Still, the shift to designing with other species demands a profound reorientation. “The main challenge is the paradigm shift: viewing ecosystems and living things as customers rather than resources.” This requires listening, observation, scientific knowledge and even tools like therolinguistics — the study of animals’ communicative systems. Designers must learn to think less like engineers and more like ecosystems themselves. “Ecosystems don’t think. They sense. They implement metabolic systems that restore, renew or revitalise the resources used.”
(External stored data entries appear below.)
(** ** Free blocks *)

Lemma msg_at_valid c bs i b :
  (forall i b, bs !! i = Some b -> block_rep c i b) -> bs !! i = Some b ->
  (msg_at c bs i = None <-> is_valid b = BLK_INVALID).
Proof.
  intros Hrep Hi. destruct (Hrep i b Hi) as ((_ & Hv & _) & blk & Hblk & _).
  unfold msg_at, msg_of. rewrite Hi, Hblk.
  unfold BLK_VALID, BLK_INVALID in *. destruct (is_valid b =? 0 + 1) eqn:E; reflect_bools.
  - split; [done|lia].
  - split; [lia|done].
Qed.

Lemma probe_index n last j :
  (n <> 0)%nat -> (last < n)%nat -> (j <= n)%nat -> Z.of_nat n < 2 ^ 19 ->
  s32 (u32 (Z.of_nat last + Z.of_nat j) mod Z.of_nat n) = Z.of_nat ((last + j) mod n).
Proof.
  intros Hn Hl Hj Hb. rewrite u32_small by lia. rewrite <- Nat2Z.inj_add, <- Nat2Z.inj_mod.
  apply s32_small. assert ((last + j) mod n < n)%nat by (by apply Nat.mod_upper_bound). lia.
Qed.

Lemma probes_drop n last j :
  (j < n)%nat ->
  drop j (probes n last) = ((last + S j) mod n)%nat :: drop (S j) (probes n last).
Proof.
  intros Hj. unfold probes. rewrite <- !fmap_drop. rewrite !drop_seq.
  replace (n - j)%nat with (S (n - S j)) by lia. simpl. f_equal.
Qed.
As the world of more-than-human design continues to expand, it will provide new opportunities for connection, presence and community between humans and other species. For her part, Rui remains hopeful for this future. “I like to think that negotiation of urban space and all its surfaces will soon take place between multi-species actors, and that these actors will consider the needs, intelligences, urgencies and above all, the abilities that each will bring to bear.”
IED’s Design X Other Species Master of Arts programme will start in October 2026. For more information, please visit their website.

Angela Rui is an internationally renowned design curator and researcher with over 15 years of experience in design culture. As Head of Master of Arts Programmes at IED Milan, she developed DesignXCommons, a design observatory exploring commons and collaborative practices in social regeneration. She has curated two biennales: TIME IS PRESENT. Designing the Common (4th Porto Design Biennale, 2025) and Faraway So Close (25th Ljubljana Design Biennial, 2017), both examining design practices valuing relational and collaborative dimensions; exhibitions such as ITALY: A New Collective Landscape (ADI Design Museum, Milan 2023; HKDI Gallery, Hong Kong 2024 and Italian Pavilion Expo, Shanghai 2024), underlining new trajectories of Italian design in relation to collective and territorial dimensions; and “AQUARIA. Or the Illusion of a Boxed Sea” (Maat, Lisbon 2021), an investigation on the entanglements between culture and design in the context of marine ecosystems’ representation. She has taught at Design Academy Eindhoven, Politecnico di Milano, UNIRSM San Marino, NABA Milano, sharing her vision of design as a tool for social transformation.